En comprenant ainsi le sacrement du mariage, nous voyons que la parole biblique est une invitation pour les couples chrétiens à prendre conscience du mystère qu’ils sont eux-mêmes. Ils sont image de l’amour trinitaire et image de l’amour du Christ pour les hommes. La grandeur de cette vocation est de manifester aux yeux du monde cet amour de Dieu qui est capable de transformer notre amour humain en un amour divin, fort, unique et fécond. De plus, nous sommes invités à la confiance quant à la réussite de votre vie familiale, car elle n’est pas simplement le résultat de votre bonne volonté. C’est bien l’amour de Dieu qui vous unit, et ce que Dieu a uni, même vos manques d’amour, vos infidélités, ne peuvent porter atteinte à ce fondement, à ce rocher sur lequel vous êtes bâtis. Enfin, la révélation biblique nous permet aussi de comprendre pourquoi Jésus nous parle avec autant de clarté et de netteté, cars les échecs conjugaux sont aussi des échecs pour Dieu lui-même. Dès le début de la création, comme fondement et comme couronnement de la création, le Seigneur a voulu que le couple soit son image sur terre.
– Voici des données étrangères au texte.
Lemma frame_refl id st : frame id st st.
Proof. unfold frame. eauto 10. Qed.

Lemma frame_trans id st1 st2 st3 : frame id st1 st2 -> frame id st2 st3 -> frame id st1 st3.
Proof.
  intros (A1 & A2 & A3 & A4 & A5 & A6 & A7) (B1 & B2 & B3 & B4 & B5 & B6 & B7).
  unfold frame. repeat split; try congruence.
  - intros j Hj. rewrite B6, A6; done.
  - intros t Ht. destruct (A7 t Ht) as (t1 & Ht1 & El1).
    destruct (B7 t1 Ht1) as (t2 & Ht2 & El2). exists t2. split; [done|congruence].
Qed.

Lemma frame_set_dev id st d : frame id st (set_dev st d).
Proof. unfold frame. simpl. eauto 10. Qed.

Lemma frame_put id st t t' :
  ttys st !! id = Some t -> tlock t' = tlock t -> frame id st (put_tty st id t').
Proof.
  intros Ht Hl. unfold frame, put_tty, set_ttys. simpl. repeat split; try done.
  - intros j Hj. by rewrite list_lookup_insert_ne.
  - intros t0 Ht0. exists t'. rewrite list_lookup_insert_eq by (by eapply lookup_lt_Some).
    split; [done|congruence].
Qed.

Lemma frame_st_ok id st st' t : ttys st !! id = Some t -> frame id st st' -> st_ok st -> st_ok st'.
Proof.
  intros Ht (A1 & A2 & A3 & A4 & A5 & A6 & A7) (H1 & H2 & H3 & H4 & H5 & i & ti & Hi & Hti).
  unfold st_ok. rewrite A1, A3, A4. repeat split; try done.
  exists i. destruct (decide (i = id)) as [->|Hne].
  - destruct (A7 _ Ht) as (t' & Ht' & _). eauto.
  - exists ti. split; [done|]. by rewrite A6.
Qed.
En portant atteinte à l’unité du couple, les séparations portent atteinte à l’image de Dieu tel qu’il voudrait se faire connaître aux hommes. Il ne peut donc pas rester indifférent ni impassible face à ces échecs. Le Seigneur nous rappelle aujourd’hui que face aux difficultés de la vie conjugale, la réponse essentielle est l’ouverture de la famille à la présence de l’amour trinitaire comme source et sommet de l’amour conjugal.

Fr. Antoine-Marie, o.c.d.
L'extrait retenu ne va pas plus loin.